Sunday, June 18, 2017

Transmitter experiments

I've never managed to get more than 1W out of my Mighty Mike amplifier.  While I've tinkered a bit on things on it, thought I would try some other circuits.

A few weeks ago I tried was using a 74AC240 octal inverting buffer as the driver for an IRF510.  There are a lot of these circuits out there (here, here, here, here are a few, but there are lots more).  What I ended up building was pretty standard - one part of the inverter with the crystal to make the oscillator, then feeding that into four other inverters in parallel to increase the driving power, and putting that into an IRF510 (with a DC bias just below turn on).  It worked... ok.  Again was having trouble getting more than a watt, and the transistor got pretty hot.  



Some of it may have been the construction technique (I don't usually build RF on breadboard), but I didn't have a lot of time that night, and wanted to see something on my scope :)

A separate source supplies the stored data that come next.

(** Value of a decimal digit, if the character is one. *)
Definition digitValue (c : ascii) : option Z :=
  let n := Z.of_N (N_of_ascii c) in
  if bool_decide (48 <= n <= 57) then Some (n - 48) else None.

(** Digits read left to right on top of the accumulator [acc]. *)
Fixpoint digitsToNumber (acc : Z) (s : string) : option Z :=
  match s with
  | EmptyString => Some acc
  | String c s' =>
      match digitValue c with
      | Some d => digitsToNumber (10 * acc + d) s'
      | None => None
      end
  end.

(** [ToNumber] on the values at hand: a number is itself; the empty string
    is 0; a string of decimal digits with an optional sign is that integer;
    any other string (one holding a letter, say) is NaN, here [None]. *)
Definition toNumber (v : jsval) : option Z :=
  match v with
  | JNum n => Some n
  | JStr EmptyString => Some 0
  | JStr (String "-"%char (String c s)) => Z.opp <$> digitsToNumber 0 (String c s)
  | JStr (String "+"%char (String c s)) => digitsToNumber 0 (String c s)
  | JStr s => digitsToNumber 0 s
  end.

(** [a > b] between a number and any value, as the relational operator
    decides it: both sides go through [ToNumber], and a comparison with
    NaN is false. *)
Definition js_gt (a b : jsval) : bool :=
  match toNumber a, toNumber b with
  | Some x, Some y => bool_decide (y < x)
  | _, _ => false
  end.

(** The property names a plain object inherits from [Object.prototype]. *)
Definition Object_prototype : list string :=
  ["constructor"; "__defineGetter__"; "__defineSetter__"; "hasOwnProperty";
   "__lookupGetter__"; "__lookupSetter__"; "isPrototypeOf"; "propertyIsEnumerable";
   "toString"; "valueOf"; "__proto__"; "toLocaleString"].

(** The string starts as the decimal form of an integer does: with a
    digit or a minus sign. *)
Definition startsLikeNumber (s : string) : bool :=
  match s with
  | String c _ =>
      match digitValue c with
      | Some _ => true
      | None => bool_decide (c = "-"%char)
      end
  | EmptyString => false
  end.

(** ** The Call Channel: [createWorker] *)

Module Channel.
Section Channel.

(** Transport-serializable arguments, results, and the promise resolvers
    ([res] of [new Promise((res) => ...)]), each a fresh function. *)
Context {Arg Result Resolver : Type}.
Context `{EqDecision Resolver}.

(** [{ method, args, id }], as posted to the worker. *)
Record request := Request {
  method : string;
  args : list Arg;
  id : Z;
}.

(** [ev.data] of an inbound message. *)
Record reply := Reply {
  reply_id : jsval;
  result : Result;
}.

(** The closure state of [createWorker], and what it did so far. *)
Record chan := Chan {
  pendingResolve : gmap string Resolver;
  next_id : Z;                           (* [let id] *)
  posted : list request;                 (* [worker.postMessage], in order *)
  resolved : list (Resolver * Result);   (* resolver invocations, in order *)
  readySignals : nat;                    (* invocations of [resolve] *)
}.

(** [const pendingResolve = {}; let id = 1;] *)
Definition createWorker : chan :=
  {| pendingResolve := ∅; next_id := 1; posted := []; resolved := [];
     readySignals := 0 |}.

(** [callWorker(method, ...args)], with the resolver [res] of the promise
    it creates. *)
Definition callWorker (m : string) (a : list Arg) (res : Resolver) (st : chan) : chan :=
  {| pendingResolve := <[propertyKey (JNum (next_id st)) := res]> (pendingResolve st);
     next_id := next_id st + 1;
     posted := posted st ++ [Request m a (next_id st)];
     resolved := resolved st;
     readySignals := readySignals st |}.

(** [proxyHandler.get]: [undefined] ([None]) for ["then"], which is what
    [Reflect.get] finds on the empty target; for any other property the
    function [async (...args) => callWorker(prop, ...args)]. *)
Definition proxyHandler_get (prop : string)
  : option (list Arg → Resolver → chan → chan) :=
  if decide (prop = "then") then None
  else Some (λ a res st, callWorker prop a res st).

(** What [pendingResolve[key]] evaluates to: a resolver when the key is
    an own property of the table, the member of [Object.prototype] of that
    name when there is one, and [undefined] otherwise. *)
Inductive property :=
  | Own (pending : Resolver)
  | Inherited (member : string)
  | Undefined.

Definition pendingResolve_get (st : chan) (key : string) : property :=
  match pendingResolve st !! key with
  | Some pending => Own pending
  | None => if decide (key ∈ Object_prototype) then Inherited key else Undefined
  end.

(** How a run of the handler ends: it returns; or it has called, in place
    of a resolver, a function it found in [Object.prototype], which
    returns or throws as that builtin does without a receiver; or the
    call itself throws a [TypeError], the value found being no function. *)
Inductive completion :=
  | Returned
  | CalledInherited (member : string) (r : Result)
  | Threw.

(** [worker.onmessage]: how the handler ends and the state it leaves.
    Under ["__proto__"] the table finds [Object.prototype] itself, an
    object: truthy, and not callable.  The other inherited members are
    functions.  [delete] of a key that is no own property, where it is
    reached, changes nothing. *)
Definition onmessage (ev : reply) (st : chan) : completion * chan :=
  if decide (reply_id ev = READY) then
    (Returned,
     {| pendingResolve := pendingResolve st; next_id := next_id st;
        posted := posted st; resolved := resolved st;
        readySignals := S (readySignals st) |})
  else
    match pendingResolve_get st (propertyKey (reply_id ev)) with
    | Own pending =>
        (Returned,
         {| pendingResolve := delete (propertyKey (reply_id ev)) (pendingResolve st);
            next_id := next_id st;
            posted := posted st;
            resolved := resolved st ++ [(pending, result ev)];
            readySignals := readySignals st |})
    | Inherited member =>
        if decide (member = "__proto__") then (Threw, st)
        else (CalledInherited member (result ev), st)
    | Undefined => (Returned, st)
    end.

(** What happens on the foreground side of the channel. *)
Inductive action :=
  | Issue (m : string) (a : list Arg) (res : Resolver)
  | Arrive (ev : reply).

Definition step (st : chan) (act : action) : chan :=
  match act with
  | Issue m a res => callWorker m a res st
  | Arrive ev => (onmessage ev st).2
  end.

Today I thought I would try my hand at building the circuit for the ns-40.  It is a Class E transmitter using a 2n7000 to drive the IRF510.  The actual kit is retired.  Its neat feature was that its inductors were part of the PCB (thus the 'None Simpler 40').  I've seen somewhere else where someone made this circuit using toroids, and I thought it would be a good morning project.

Here are all the parts

Not much there.  I used T50-2 toroids, since that is what I have most of.  Here is what I had two hours later (with my dummy load hanging off to the right):


And here is some output:


Pretty excited it worked the first try.  However, it isn't being a proper class E transmitter.  I was measuring 28.8Vpp while consuming 370mA from the 12v battery.  I'm pretty excited about the 2w result (double what I was getting from an IRF510 before), but that looks to be <50% efficiency, and the IRF510 was definitely getting warm after a while.  I'm not quite sure how to tune a Class E without being able to view the current waveform on the drain.  Also, the gate voltage on the IRF510 (yellow below) isn't pretty, not sure what is up there (though I did just notice that in that screen shot it was putting out 3w!)



Now what I'd like to do is not drive this with a crystal but rather an Si5351 or the Raspi.  I wanted to build it as is first (a) to get it working and (b) I was unsure what the drive requirements were.  I tried simulating the circuit in LTSpice first, but getting crystals to behave in that program is difficult.  Also, I tried driving the 74ac240 circuit with the Si5351 the other week and managed to smoke the chip... 

One other experiment I did over the past few weeks was buying a cheap "Forty-9er" cw transmitter on EBay.  It was pre-assembled and was suppose to put out 3W.


My plan was to convert it to be digital (per the QST article the other month).  Was disappointed to find it only put out 1W, and even then if you held the key down too long the power output went down.  Probably some dodgy parts or something in it.  Oh well.  First day I got it there was some CW contest that weekend - I could hear people, but didn't want to join in.  Tried calling CQ a few days later, but no takers (couldn't even hear myself on a local WebSDR).  Will probably shelve that for a bit.